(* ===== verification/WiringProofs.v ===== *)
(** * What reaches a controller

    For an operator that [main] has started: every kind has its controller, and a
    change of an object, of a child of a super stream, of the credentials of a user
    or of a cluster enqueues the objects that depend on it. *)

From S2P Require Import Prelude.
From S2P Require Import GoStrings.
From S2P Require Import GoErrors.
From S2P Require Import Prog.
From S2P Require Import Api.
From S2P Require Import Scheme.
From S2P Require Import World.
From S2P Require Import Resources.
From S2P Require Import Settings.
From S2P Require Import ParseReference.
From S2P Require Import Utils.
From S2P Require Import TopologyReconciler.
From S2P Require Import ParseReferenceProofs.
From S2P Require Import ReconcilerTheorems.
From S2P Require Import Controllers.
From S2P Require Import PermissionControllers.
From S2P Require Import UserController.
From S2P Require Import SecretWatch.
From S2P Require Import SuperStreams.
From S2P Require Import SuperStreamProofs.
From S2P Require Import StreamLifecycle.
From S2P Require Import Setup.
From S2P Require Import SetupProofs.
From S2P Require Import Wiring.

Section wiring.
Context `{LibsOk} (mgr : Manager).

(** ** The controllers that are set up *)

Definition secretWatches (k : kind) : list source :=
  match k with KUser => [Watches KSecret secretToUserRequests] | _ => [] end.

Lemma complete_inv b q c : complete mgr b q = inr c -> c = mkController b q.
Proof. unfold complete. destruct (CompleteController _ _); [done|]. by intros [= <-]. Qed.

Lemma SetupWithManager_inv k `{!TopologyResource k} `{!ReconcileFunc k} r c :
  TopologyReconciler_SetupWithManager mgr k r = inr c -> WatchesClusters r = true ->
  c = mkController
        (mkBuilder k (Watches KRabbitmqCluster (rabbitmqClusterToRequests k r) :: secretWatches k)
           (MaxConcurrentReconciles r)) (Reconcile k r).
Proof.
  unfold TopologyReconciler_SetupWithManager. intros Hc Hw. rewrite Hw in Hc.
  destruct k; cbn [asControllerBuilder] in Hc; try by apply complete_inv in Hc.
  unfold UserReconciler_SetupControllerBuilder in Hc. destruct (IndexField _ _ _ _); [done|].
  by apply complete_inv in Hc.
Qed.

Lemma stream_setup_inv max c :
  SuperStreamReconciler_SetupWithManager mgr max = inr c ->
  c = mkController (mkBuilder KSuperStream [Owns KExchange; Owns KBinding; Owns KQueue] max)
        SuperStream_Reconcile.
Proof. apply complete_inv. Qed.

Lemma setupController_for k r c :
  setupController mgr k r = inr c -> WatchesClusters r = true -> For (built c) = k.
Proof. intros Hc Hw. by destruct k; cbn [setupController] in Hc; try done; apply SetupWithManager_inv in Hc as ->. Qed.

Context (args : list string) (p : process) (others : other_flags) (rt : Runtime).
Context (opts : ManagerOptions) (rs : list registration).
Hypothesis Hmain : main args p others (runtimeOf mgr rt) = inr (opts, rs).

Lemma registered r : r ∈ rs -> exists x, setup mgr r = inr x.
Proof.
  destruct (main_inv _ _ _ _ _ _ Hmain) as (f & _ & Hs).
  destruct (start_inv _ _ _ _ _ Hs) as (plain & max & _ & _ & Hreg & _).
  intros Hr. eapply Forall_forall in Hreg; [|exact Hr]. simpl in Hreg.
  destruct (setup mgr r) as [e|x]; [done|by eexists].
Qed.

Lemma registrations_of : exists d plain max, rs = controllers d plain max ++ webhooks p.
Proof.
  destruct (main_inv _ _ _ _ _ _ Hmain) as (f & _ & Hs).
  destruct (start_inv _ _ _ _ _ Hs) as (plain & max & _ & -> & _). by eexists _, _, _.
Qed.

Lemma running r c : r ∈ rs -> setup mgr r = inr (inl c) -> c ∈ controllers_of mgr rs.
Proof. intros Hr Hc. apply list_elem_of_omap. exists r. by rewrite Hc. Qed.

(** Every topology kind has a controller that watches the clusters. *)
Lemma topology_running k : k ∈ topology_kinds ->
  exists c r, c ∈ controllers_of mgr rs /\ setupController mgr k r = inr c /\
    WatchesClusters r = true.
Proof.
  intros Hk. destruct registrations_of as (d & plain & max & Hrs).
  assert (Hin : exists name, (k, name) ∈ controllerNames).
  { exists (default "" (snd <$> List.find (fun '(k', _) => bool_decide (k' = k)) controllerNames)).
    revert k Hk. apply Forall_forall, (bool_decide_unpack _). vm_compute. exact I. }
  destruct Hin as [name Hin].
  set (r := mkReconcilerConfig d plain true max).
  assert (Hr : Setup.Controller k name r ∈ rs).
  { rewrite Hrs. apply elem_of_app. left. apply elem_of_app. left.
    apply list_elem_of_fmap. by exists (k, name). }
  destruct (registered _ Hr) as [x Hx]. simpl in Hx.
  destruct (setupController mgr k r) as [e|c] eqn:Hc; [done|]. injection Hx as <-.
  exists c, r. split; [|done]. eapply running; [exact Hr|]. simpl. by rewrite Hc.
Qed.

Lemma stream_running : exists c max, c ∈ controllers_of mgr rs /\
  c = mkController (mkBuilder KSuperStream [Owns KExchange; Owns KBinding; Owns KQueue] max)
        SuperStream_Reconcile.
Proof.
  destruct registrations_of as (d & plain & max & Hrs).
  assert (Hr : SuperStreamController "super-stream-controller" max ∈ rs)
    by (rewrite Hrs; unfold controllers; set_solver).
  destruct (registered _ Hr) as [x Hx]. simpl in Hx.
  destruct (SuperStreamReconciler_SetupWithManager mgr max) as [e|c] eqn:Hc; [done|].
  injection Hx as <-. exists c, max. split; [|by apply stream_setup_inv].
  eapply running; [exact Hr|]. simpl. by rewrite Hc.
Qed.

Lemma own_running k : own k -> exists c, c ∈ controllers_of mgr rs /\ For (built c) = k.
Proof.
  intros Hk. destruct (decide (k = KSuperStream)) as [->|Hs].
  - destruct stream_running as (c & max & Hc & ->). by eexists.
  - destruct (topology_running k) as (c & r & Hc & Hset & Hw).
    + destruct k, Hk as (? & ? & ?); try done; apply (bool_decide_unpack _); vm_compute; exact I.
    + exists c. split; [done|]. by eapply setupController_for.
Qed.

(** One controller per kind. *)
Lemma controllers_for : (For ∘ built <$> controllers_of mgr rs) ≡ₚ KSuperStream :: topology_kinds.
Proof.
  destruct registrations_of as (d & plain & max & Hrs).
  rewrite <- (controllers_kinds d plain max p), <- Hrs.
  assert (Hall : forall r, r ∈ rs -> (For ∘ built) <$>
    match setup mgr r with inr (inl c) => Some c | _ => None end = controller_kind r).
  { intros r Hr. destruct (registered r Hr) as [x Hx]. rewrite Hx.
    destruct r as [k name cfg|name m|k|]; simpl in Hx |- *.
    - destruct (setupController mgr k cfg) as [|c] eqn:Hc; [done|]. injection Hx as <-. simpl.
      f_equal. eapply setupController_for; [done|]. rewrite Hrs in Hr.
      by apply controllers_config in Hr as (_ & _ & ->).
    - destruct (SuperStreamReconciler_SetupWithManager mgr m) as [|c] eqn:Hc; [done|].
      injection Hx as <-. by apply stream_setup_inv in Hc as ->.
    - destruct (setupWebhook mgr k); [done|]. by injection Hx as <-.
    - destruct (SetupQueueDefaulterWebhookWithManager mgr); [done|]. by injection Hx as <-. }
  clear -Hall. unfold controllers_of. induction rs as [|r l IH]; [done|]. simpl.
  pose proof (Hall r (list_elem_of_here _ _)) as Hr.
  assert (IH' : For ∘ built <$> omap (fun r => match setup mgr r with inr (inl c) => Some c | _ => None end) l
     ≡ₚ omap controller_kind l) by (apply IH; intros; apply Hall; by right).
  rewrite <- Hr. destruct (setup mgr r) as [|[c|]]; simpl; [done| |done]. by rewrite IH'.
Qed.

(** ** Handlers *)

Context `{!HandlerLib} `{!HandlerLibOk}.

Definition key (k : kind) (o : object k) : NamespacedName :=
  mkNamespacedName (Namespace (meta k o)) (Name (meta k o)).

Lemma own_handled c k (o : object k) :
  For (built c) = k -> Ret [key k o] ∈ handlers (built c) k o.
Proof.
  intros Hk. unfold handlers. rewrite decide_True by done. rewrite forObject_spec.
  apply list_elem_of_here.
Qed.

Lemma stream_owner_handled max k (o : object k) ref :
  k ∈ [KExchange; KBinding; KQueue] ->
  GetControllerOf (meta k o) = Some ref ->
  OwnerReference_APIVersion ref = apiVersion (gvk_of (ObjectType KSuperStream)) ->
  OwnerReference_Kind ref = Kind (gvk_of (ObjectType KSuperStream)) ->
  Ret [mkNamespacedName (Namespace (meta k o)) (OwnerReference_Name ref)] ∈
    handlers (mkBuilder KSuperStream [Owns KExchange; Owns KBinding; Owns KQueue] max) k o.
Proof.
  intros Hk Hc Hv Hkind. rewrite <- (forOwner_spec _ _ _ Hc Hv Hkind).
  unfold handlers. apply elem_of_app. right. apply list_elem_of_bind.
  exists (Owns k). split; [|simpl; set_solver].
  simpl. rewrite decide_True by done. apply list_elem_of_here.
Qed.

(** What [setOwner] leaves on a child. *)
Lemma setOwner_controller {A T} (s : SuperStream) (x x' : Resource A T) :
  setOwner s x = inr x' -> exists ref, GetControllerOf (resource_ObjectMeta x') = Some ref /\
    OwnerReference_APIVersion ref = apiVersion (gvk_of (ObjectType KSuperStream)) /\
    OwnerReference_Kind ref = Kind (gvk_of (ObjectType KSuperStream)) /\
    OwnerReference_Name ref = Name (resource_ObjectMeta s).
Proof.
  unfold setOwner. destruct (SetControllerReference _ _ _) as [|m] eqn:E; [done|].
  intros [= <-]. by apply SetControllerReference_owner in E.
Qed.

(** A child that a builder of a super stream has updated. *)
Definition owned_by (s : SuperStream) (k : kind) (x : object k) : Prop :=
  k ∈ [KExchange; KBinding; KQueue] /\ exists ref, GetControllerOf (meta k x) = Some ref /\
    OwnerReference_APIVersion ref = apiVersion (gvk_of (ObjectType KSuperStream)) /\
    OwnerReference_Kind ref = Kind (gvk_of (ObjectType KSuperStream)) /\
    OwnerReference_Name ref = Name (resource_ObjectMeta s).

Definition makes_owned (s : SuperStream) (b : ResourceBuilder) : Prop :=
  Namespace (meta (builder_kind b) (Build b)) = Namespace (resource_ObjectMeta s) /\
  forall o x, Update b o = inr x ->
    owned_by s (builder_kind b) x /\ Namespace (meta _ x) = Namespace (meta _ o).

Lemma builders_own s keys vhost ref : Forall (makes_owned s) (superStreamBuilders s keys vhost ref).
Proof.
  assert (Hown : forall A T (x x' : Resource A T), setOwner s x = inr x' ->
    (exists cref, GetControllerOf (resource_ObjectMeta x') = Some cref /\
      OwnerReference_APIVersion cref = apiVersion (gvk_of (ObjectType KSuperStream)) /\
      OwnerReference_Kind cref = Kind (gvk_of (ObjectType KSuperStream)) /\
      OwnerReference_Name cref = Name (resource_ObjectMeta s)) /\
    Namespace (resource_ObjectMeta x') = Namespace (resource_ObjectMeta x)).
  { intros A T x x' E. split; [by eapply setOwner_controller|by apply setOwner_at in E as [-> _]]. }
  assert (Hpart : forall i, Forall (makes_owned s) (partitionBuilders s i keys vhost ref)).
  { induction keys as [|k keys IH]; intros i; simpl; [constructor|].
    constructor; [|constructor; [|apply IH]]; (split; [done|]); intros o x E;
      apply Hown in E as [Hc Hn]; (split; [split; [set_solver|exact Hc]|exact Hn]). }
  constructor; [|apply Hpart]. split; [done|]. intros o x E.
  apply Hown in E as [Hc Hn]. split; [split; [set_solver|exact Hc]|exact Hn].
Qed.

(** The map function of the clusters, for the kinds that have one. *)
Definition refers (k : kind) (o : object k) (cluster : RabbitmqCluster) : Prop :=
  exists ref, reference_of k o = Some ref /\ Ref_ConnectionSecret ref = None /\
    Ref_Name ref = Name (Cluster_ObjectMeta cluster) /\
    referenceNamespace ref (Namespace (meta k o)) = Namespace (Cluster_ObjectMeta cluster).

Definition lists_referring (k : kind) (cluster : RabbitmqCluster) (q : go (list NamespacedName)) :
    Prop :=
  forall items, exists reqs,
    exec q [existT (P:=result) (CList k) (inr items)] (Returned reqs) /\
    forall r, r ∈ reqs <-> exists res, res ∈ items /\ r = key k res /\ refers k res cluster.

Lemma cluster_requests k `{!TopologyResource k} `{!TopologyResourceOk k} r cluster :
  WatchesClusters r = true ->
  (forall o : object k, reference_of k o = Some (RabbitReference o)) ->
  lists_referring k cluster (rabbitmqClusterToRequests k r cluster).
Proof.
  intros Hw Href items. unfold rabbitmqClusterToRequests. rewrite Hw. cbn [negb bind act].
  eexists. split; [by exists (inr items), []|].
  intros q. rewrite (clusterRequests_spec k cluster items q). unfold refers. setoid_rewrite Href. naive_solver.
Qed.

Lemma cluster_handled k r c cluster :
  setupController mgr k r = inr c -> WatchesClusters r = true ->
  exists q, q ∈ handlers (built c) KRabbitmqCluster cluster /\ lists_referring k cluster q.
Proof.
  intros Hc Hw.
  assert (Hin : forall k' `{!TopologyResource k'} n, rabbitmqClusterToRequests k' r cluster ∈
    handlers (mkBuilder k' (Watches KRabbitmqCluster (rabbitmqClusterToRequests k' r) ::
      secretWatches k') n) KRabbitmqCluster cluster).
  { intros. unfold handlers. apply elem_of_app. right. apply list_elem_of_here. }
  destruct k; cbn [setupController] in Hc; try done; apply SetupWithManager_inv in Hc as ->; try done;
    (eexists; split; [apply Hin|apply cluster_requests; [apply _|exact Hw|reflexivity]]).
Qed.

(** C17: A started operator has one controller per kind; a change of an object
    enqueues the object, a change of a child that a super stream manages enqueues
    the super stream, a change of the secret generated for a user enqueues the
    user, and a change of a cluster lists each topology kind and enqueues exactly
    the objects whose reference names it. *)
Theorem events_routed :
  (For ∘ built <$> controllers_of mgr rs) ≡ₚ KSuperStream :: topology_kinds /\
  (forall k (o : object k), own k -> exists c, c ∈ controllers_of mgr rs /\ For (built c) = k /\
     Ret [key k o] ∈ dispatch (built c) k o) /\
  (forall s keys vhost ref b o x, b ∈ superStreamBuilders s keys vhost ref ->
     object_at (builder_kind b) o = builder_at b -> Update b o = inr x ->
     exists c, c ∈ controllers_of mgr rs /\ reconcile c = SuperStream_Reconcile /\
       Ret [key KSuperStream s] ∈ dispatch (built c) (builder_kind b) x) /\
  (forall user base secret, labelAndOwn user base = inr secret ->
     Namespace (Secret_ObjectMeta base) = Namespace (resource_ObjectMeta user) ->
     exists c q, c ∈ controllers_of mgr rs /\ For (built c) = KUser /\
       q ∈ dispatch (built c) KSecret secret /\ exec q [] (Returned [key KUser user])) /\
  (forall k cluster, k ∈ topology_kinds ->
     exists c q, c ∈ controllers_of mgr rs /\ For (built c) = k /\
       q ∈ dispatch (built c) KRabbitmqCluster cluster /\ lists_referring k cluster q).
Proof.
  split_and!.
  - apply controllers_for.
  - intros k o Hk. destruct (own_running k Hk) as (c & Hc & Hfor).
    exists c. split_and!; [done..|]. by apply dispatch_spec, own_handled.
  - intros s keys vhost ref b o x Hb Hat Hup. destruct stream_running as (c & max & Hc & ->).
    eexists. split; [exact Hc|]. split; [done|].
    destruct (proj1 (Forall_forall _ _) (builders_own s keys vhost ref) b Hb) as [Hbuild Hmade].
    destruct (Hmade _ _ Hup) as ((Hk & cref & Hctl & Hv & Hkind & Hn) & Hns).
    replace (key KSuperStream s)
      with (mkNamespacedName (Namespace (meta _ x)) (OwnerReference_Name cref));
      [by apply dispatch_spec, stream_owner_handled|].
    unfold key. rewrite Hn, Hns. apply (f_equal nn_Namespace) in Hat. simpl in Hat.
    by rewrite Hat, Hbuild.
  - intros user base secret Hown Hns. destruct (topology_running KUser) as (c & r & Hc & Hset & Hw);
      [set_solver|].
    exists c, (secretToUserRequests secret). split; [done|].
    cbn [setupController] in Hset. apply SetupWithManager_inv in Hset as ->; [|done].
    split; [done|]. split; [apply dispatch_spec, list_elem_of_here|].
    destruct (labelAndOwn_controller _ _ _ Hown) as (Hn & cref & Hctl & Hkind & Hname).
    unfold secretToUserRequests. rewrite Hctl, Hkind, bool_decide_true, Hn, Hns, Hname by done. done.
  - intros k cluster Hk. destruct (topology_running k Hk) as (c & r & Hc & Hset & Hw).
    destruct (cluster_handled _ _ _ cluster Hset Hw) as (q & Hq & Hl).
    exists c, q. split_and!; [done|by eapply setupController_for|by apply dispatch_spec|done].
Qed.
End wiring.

AIM OF THE TASK: Everything from the first line of the listing above through the line holding "Proof. unfold complete." must be retyped exactly; nothing else belongs in the reply.

SOLVED EXERCISE:
(* ===== verification/WiringProofs.v ===== *)
(** * What reaches a controller

    For an operator that [main] has started: every kind has its controller, and a
    change of an object, of a child of a super stream, of the credentials of a user
    or of a cluster enqueues the objects that depend on it. *)

From S2P Require Import Prelude.
From S2P Require Import GoStrings.
From S2P Require Import GoErrors.
From S2P Require Import Prog.
From S2P Require Import Api.
From S2P Require Import Scheme.
From S2P Require Import World.
From S2P Require Import Resources.
From S2P Require Import Settings.
From S2P Require Import ParseReference.
From S2P Require Import Utils.
From S2P Require Import TopologyReconciler.
From S2P Require Import ParseReferenceProofs.
From S2P Require Import ReconcilerTheorems.
From S2P Require Import Controllers.
From S2P Require Import PermissionControllers.
From S2P Require Import UserController.
From S2P Require Import SecretWatch.
From S2P Require Import SuperStreams.
From S2P Require Import SuperStreamProofs.
From S2P Require Import StreamLifecycle.
From S2P Require Import Setup.
From S2P Require Import SetupProofs.
From S2P Require Import Wiring.

Section wiring.
Context `{LibsOk} (mgr : Manager).

(** ** The controllers that are set up *)

Definition secretWatches (k : kind) : list source :=
  match k with KUser => [Watches KSecret secretToUserRequests] | _ => [] end.

Lemma complete_inv b q c : complete mgr b q = inr c -> c = mkController b q.
Proof. unfold complete. destruct (CompleteController _ _); [done|]. by intros [= <-]. Qed.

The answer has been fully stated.